- _Records shown_

Definition authMiddleware (e : aenv) (h : headers) : M user :=
  as_app_error
    match h_authorization h with
    | Some a =>
        if startsWith (js "Bearer ") a then
          let token := drop 7 a in
          if startsWith (js "vrl_") token then authenticateApiKey e token
          else authenticateOidc e token (h_x_tenant_id h)
        else match h_x_api_key h with
             | Some (c :: k) => authenticateApiKey e (c :: k)
             | _ => lift (unauthorized (js "Missing authentication"))
             end
    | None => match h_x_api_key h with
              | Some (c :: k) => authenticateApiKey e (c :: k)
              | _ => lift (unauthorized (js "Missing authentication"))
              end
    end.

Definition extractBearerKey (h : headers) : option jstr :=
  match h_authorization h with
  | Some a => if startsWith (js "Bearer ") a && startsWith (js "vrl_") (drop 7 a) then Some (drop 7 a) else None
  | None => None
  end.

Definition apiKeyOnly (e : aenv) (h : headers) : M user :=
  match (match h_x_api_key h with Some (c :: k) => Some (c :: k) | _ => extractBearerKey h end) with
  | None => lift (unauthorized (js "API key required"))
  | Some k => as_app_error (authenticateApiKey e k)
  end.

End Auth.

(** ** [requireScope.ts], [requireStaff.ts] and PUT /v1/policies/active *)
Module Guards.
Import Membership Auth PolicyValidation PolicyRepo.

Definition requireScope (scope : jstr) (u : option user) : result exn unit :=
  match u with
  | None => unauthorized (js "Authentication required")
  | Some (ApiKeyUser _ _ scopes) =>
      if negb (bool_decide (scope ∈ scopes)) && negb (bool_decide (js "*" ∈ scopes))
      then forbidden (js "Missing required scope: " ++ scope) else Ok tt
  | Some (OidcUser _ _ _ _ roles isStaff) =>
      if isStaff then Ok tt
      else if existsb elevated roles then Ok tt
      else forbidden (js "No membership grants scope: " ++ scope)
  end.

Definition requireStaff (u : option user) : result exn unit :=
  match u with
  | Some (OidcUser _ _ _ _ _ true) => Ok tt
  | Some (ApiKeyUser _ _ scopes) =>
      if bool_decide (js "admin:read" ∈ scopes) then Ok tt else forbidden (js "Staff access required")
  | _ => forbidden (js "Staff access required")
  end.

Definition tenant_of (u : user) : option jstr :=
  match u with ApiKeyUser _ t _ => Some t | OidcUser _ t _ _ _ _ => t end.

Definition requireTenant (u : user) : result exn jstr :=
  match tenant_of u with Some (c :: t) => Ok (c :: t) | _ => forbidden (js "Tenant required") end.

(** The route with its middleware chain. *)
Definition put_active_policy (e : aenv) (h : headers) (body : json) : M (Policy * Z) :=
  u ← authMiddleware e h;
  _ ← lift (requireScope (js "policy:admin") (Some u));
  tenantId ← lift (requireTenant u);
  update ← lift (parsePolicyUpdate body);
  replaceActivePolicy (ae_numeric43 e) (ae_now e) (ae_policy_id e) tenantId update.

End Guards.

(** ** [routes/apiKeys.ts] *)
Module ApiKeyRoutes.
Import ApiKeyRepo Auth Guards.

Definition ALLOWED_SCOPES : list jstr :=
  [js "attest:read"; js "attest:write"; js "admin:read"; js "policy:read"; js "policy:admin"; js "*"].

Definition unknown_scope (s : jstr) : jstr :=
  js "unknown scope " ++ [34] ++ s ++ [34] ++ js "; allowed: " ++ join (js ", ") ALLOWED_SCOPES.

Fixpoint collect_scopes (raw : list json) (scopes : list jstr) : result exn (list jstr) :=
  match raw with
  | [] => Ok scopes
  | JStr (c :: s) :: raw' =>
      if bool_decide (c :: s ∈ ALLOWED_SCOPES)
      then collect_scopes raw' (if bool_decide (c :: s ∈ scopes) then scopes else scopes ++ [c :: s])
      else throw_app BAD_REQUEST (unknown_scope (c :: s))
  | _ :: _ => throw_app BAD_REQUEST (js "scopes entries must be non-empty strings")
  end.

Definition parseScopes (body : json) : result exn (list jstr) :=
  match nullish (get body "scopes") (JArr []) with
  | JArr raw =>
      if bool_decide (16 < length raw)%nat then throw_app BAD_REQUEST (js "scopes may not exceed 16 entries")
      else collect_scopes raw []
  | _ => throw_app BAD_REQUEST (js "scopes must be an array")
  end.

Definition get_api_keys (e : aenv) (h : headers) : M (list ApiKey) :=
  u ← authMiddleware e h;
  tenantId ← lift (requireTenant u);
  reads (listApiKeys tenantId).

Definition post_api_key (e : aenv) (h : headers) (body : json) : M (ApiKey * jstr) :=
  u ← authMiddleware e h;
  tenantId ← lift (requireTenant u);
  scopes ← lift (parseScopes body);
  createApiKey e tenantId scopes.

Definition delete_api_key (e : aenv) (h : headers) (id : jstr) : M unit :=
  u ← authMiddleware e h;
  tenantId ← lift (requireTenant u);
  revokeApiKey e tenantId id.

End ApiKeyRoutes.

(** ** Properties *)
Module AuthInv.
Import ApiKeyRepo Membership Auth Guards ApiKeyRoutes PolicyValidation PolicyRepo.

(** *** API keys *)

(** Every stored row sits under its own id. *)
Definition keys_keyed (d : db) : Prop := map_Forall (λ id k, ak_id k = id) (api_keys d).

(** No stored key has the hash of [secret]. *)
Definition hash_unused (e : aenv) (secret : jstr) (d : db) : Prop :=
  map_Forall (λ _ k, ak_key_hash_hmac k ≠ ae_hmac e secret) (api_keys d).

Lemma key_rows_elem prefix hash d k t :
  (k, t) ∈ key_rows prefix hash d ↔
  (∃ id, api_keys d !! id = Some k) ∧ ak_key_prefix k = prefix ∧ ak_key_hash_hmac k = hash ∧
    ak_revoked_at k = None ∧ tenants d !! ak_tenant_id k = Some t.
Proof.
  unfold key_rows. rewrite list_elem_of_omap. split.
  - intros (k' & Hk & Ht). apply list_elem_of_filter in Hk as [(? & ? & ?) Hk].
    apply list_elem_of_fmap in Hk as ([id k''] & -> & Hk). apply elem_of_map_to_list in Hk.
    simpl in *. destruct (tenants d !! ak_tenant_id k'') eqn:E; [|done]. injection Ht as <- <-. eauto 10.
  - intros ((id & Hid) & ? & ? & ? & Ht). exists k. rewrite Ht. split; [|done].
    apply list_elem_of_filter. split; [done|]. apply list_elem_of_fmap. exists (id, k). split; [done|].
    by apply elem_of_map_to_list.
Qed.

(** When all rows of a list are [x] and [x] is one of them, the head is [x]. *)
Lemma head_unique {A} (l : list A) x : x ∈ l → (∀ y, y ∈ l → y = x) → ∃ l', l = x :: l'.
Proof.
  intros Hx Hall. destruct l as [|y l]; [by apply not_elem_of_nil in Hx|].
  exists l. f_equal. apply Hall. by left.
Qed.

(** A key that is the only one with its prefix and hash authenticates. *)
Lemma authenticate_unique e key d k t :
  startsWith (js "vrl_") key = true → length key = 68%nat → t_status t = js "active" →
  (k, t) ∈ key_rows (take 7 key) (ae_hmac e key) d →
  (∀ y, y ∈ key_rows (take 7 key) (ae_hmac e key) d → y = (k, t)) →
  authenticateApiKey e key d = (Ok (ApiKeyUser (ak_id k) (ak_tenant_id k) (ak_scopes k)), touch_key (ae_now e) k d).
Proof.
  intros Hp Hl Ht Hin Hall. destruct (head_unique _ _ Hin Hall) as [l Hr].
  unfold authenticateApiKey, mbind, M_bind, lift, reads. rewrite Hp. simpl. rewrite bool_decide_true by done. simpl.
  rewrite Hr, Ht, bool_decide_true by done. done.
Qed.

Lemma authenticate_none e key d :
  startsWith (js "vrl_") key = true → length key = 68%nat →
  key_rows (take 7 key) (ae_hmac e key) d = [] →
  authenticateApiKey e key d = (unauthorized (js "Invalid API key"), d).
Proof.
  intros Hp Hl Hr. unfold authenticateApiKey, mbind, M_bind, lift, reads. rewrite Hp. simpl.
  rewrite bool_decide_true by done. simpl. by rewrite Hr.
Qed.

Lemma secret_shape e : length (ae_random_hex e) = 64%nat →
  startsWith (js "vrl_") (generateApiKeySecret e) = true ∧ length (generateApiKeySecret e) = 68%nat.
Proof.
  intros Hl. unfold generateApiKeySecret, SCHEMA_KEY, startsWith. rewrite length_app, Hl.
  rewrite take_app_length. by rewrite bool_decide_true.
Qed.

(** The row a successful [createApiKey] stores, and where. *)
Lemma createApiKey_Ok e t sc d k s d1 :
  createApiKey e t sc d = (Ok (k, s), d1) →
  s = generateApiKeySecret e ∧
  k = mkApiKey (ae_key_id e) t (take 7 s) (ae_hmac e s) sc None (ae_now e) None ∧
  api_keys d !! ae_key_id e = None ∧ is_Some (tenants d !! t) ∧
  d1 = set_api_keys (<[ae_key_id e := k]> (api_keys d)) d.
Proof.
  unfold createApiKey. case_bool_decide as H1; [done|]. case_bool_decide as H2; simpl; [|done].
  intros [= <- <- <-]. repeat split; [|done]. by apply eq_None_not_Some.
Qed.

Lemma created_rows e t sc d k s d1 tn :
  hash_unused e s d → createApiKey e t sc d = (Ok (k, s), d1) → tenants d !! t = Some tn →
  ∀ y, y ∈ key_rows (take 7 s) (ae_hmac e s) d1 ↔ y = (k, tn).
Proof.
  intros Hun (-> & -> & Hf & _ & ->)%createApiKey_Ok Htn [k' t']. rewrite key_rows_elem. simpl. split.
  - intros ((id & Hid) & _ & Hh & _ & Ht). apply lookup_insert_Some in Hid as [[_ <-]|[_ Hid]].
    + simpl in *. congruence.
    + by apply Hun in Hid.
  - intros [= -> ->]. simpl. split_and!; try done. exists (ae_key_id e). by rewrite lookup_insert_eq.
Qed.

(** Life of an API key: the secret returned by [createApiKey] authenticates,
    from any later moment, as that key of that tenant with exactly the requested
    scopes (if the tenant is active); another tenant cannot revoke it, and after
    its own tenant revokes it the same secret is refused with 401 and revoking
    again is 404.  The assumption is that the 64 random hex digits give a
    secret whose keyed hash no stored row has. *)
Theorem api_key_lifecycle e e2 t sc d k s d1 tn :
  length (ae_random_hex e) = 64%nat → hash_unused e s d → ae_hmac e2 = ae_hmac e →
  createApiKey e t sc d = (Ok (k, s), d1) → tenants d !! t = Some tn →
  (t_status tn = js "active" →
     ∃ d2, authenticateApiKey e2 s d1 = (Ok (ApiKeyUser (ak_id k) t sc), d2)) ∧
  (∀ t', t' ≠ t → revokeApiKey e2 t' (ak_id k) d1 = (throw_app NOT_FOUND (js "API key not found"), d1)) ∧
  ∃ d3, revokeApiKey e2 t (ak_id k) d1 = (Ok tt, d3) ∧
    authenticateApiKey e2 s d3 = (unauthorized (js "Invalid API key"), d3) ∧
    revokeApiKey e2 t (ak_id k) d3 = (throw_app NOT_FOUND (js "API key not found"), d3).
Proof.
  intros Hl Hun Hh Hc Htn. pose proof (created_rows _ _ _ _ _ _ _ _ Hun Hc Htn) as Hrows.
  pose proof (createApiKey_Ok _ _ _ _ _ _ _ Hc) as (Hs & Hk & Hf & _ & Hd).
  destruct (secret_shape e Hl) as [Hp Hn]. rewrite <- Hs in Hp, Hn. rewrite <- Hh in Hrows.
  assert (Hlk : api_keys d1 !! ak_id k = Some k) by (rewrite Hd, Hk; simpl; by rewrite lookup_insert_eq).
  split_and!.
  - intros Ha. exists (touch_key (ae_now e2) k d1).
    rewrite (authenticate_unique e2 s d1 k tn Hp Hn Ha); [by rewrite Hk|by apply Hrows|by intros y Hy; apply Hrows].
  - intros t' Hne. unfold revokeApiKey. rewrite Hlk, bool_decide_false; [done|]. by rewrite Hk.
  - eexists. split; [|split].
    + unfold revokeApiKey. rewrite Hlk, !bool_decide_true by (by rewrite Hk). reflexivity.
    + apply authenticate_none; [done..|]. apply elem_of_nil_inv. intros [k' t'] (Hid & Hpre & Hha & Hre & Ht)%key_rows_elem.
      destruct Hid as [id Hid]. simpl in Hid, Ht.
      apply lookup_insert_Some in Hid as [[_ <-]|[Hne Hid]]; [done|].
      assert ((k', t') = (k, tn)) as [= -> ->].
      { apply Hrows, key_rows_elem. split_and!; try done. by exists id. }
      rewrite Hd in Hid. simpl in Hid. rewrite Hk in Hne. simpl in Hne.
      rewrite lookup_insert_ne in Hid by done. apply Hun in Hid. rewrite Hk in Hid. by simpl in Hid.
    + unfold revokeApiKey. simpl. rewrite lookup_insert_eq. simpl. by rewrite andb_false_r.
Qed.

Lemma authMiddleware_api_key e s d :
  s ≠ [] → authMiddleware e (mkHeaders None (Some s) None) d = as_app_error (authenticateApiKey e s) d.
Proof. by destruct s. Qed.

- _What is being asked_
The lines above, starting at the one with "by apply elem_of_map_to_list." and ending at the one with "simpl. rewrite bool_decide_true by done. simpl.", are the only ones to return, exactly as written.

- _Written solution_
    by apply elem_of_map_to_list.
Qed.

(** When all rows of a list are [x] and [x] is one of them, the head is [x]. *)
Lemma head_unique {A} (l : list A) x : x ∈ l → (∀ y, y ∈ l → y = x) → ∃ l', l = x :: l'.
Proof.
  intros Hx Hall. destruct l as [|y l]; [by apply not_elem_of_nil in Hx|].
  exists l. f_equal. apply Hall. by left.
Qed.

(** A key that is the only one with its prefix and hash authenticates. *)
Lemma authenticate_unique e key d k t :
  startsWith (js "vrl_") key = true → length key = 68%nat → t_status t = js "active" →
  (k, t) ∈ key_rows (take 7 key) (ae_hmac e key) d →
  (∀ y, y ∈ key_rows (take 7 key) (ae_hmac e key) d → y = (k, t)) →
  authenticateApiKey e key d = (Ok (ApiKeyUser (ak_id k) (ak_tenant_id k) (ak_scopes k)), touch_key (ae_now e) k d).
Proof.
  intros Hp Hl Ht Hin Hall. destruct (head_unique _ _ Hin Hall) as [l Hr].
  unfold authenticateApiKey, mbind, M_bind, lift, reads. rewrite Hp. simpl. rewrite bool_decide_true by done. simpl.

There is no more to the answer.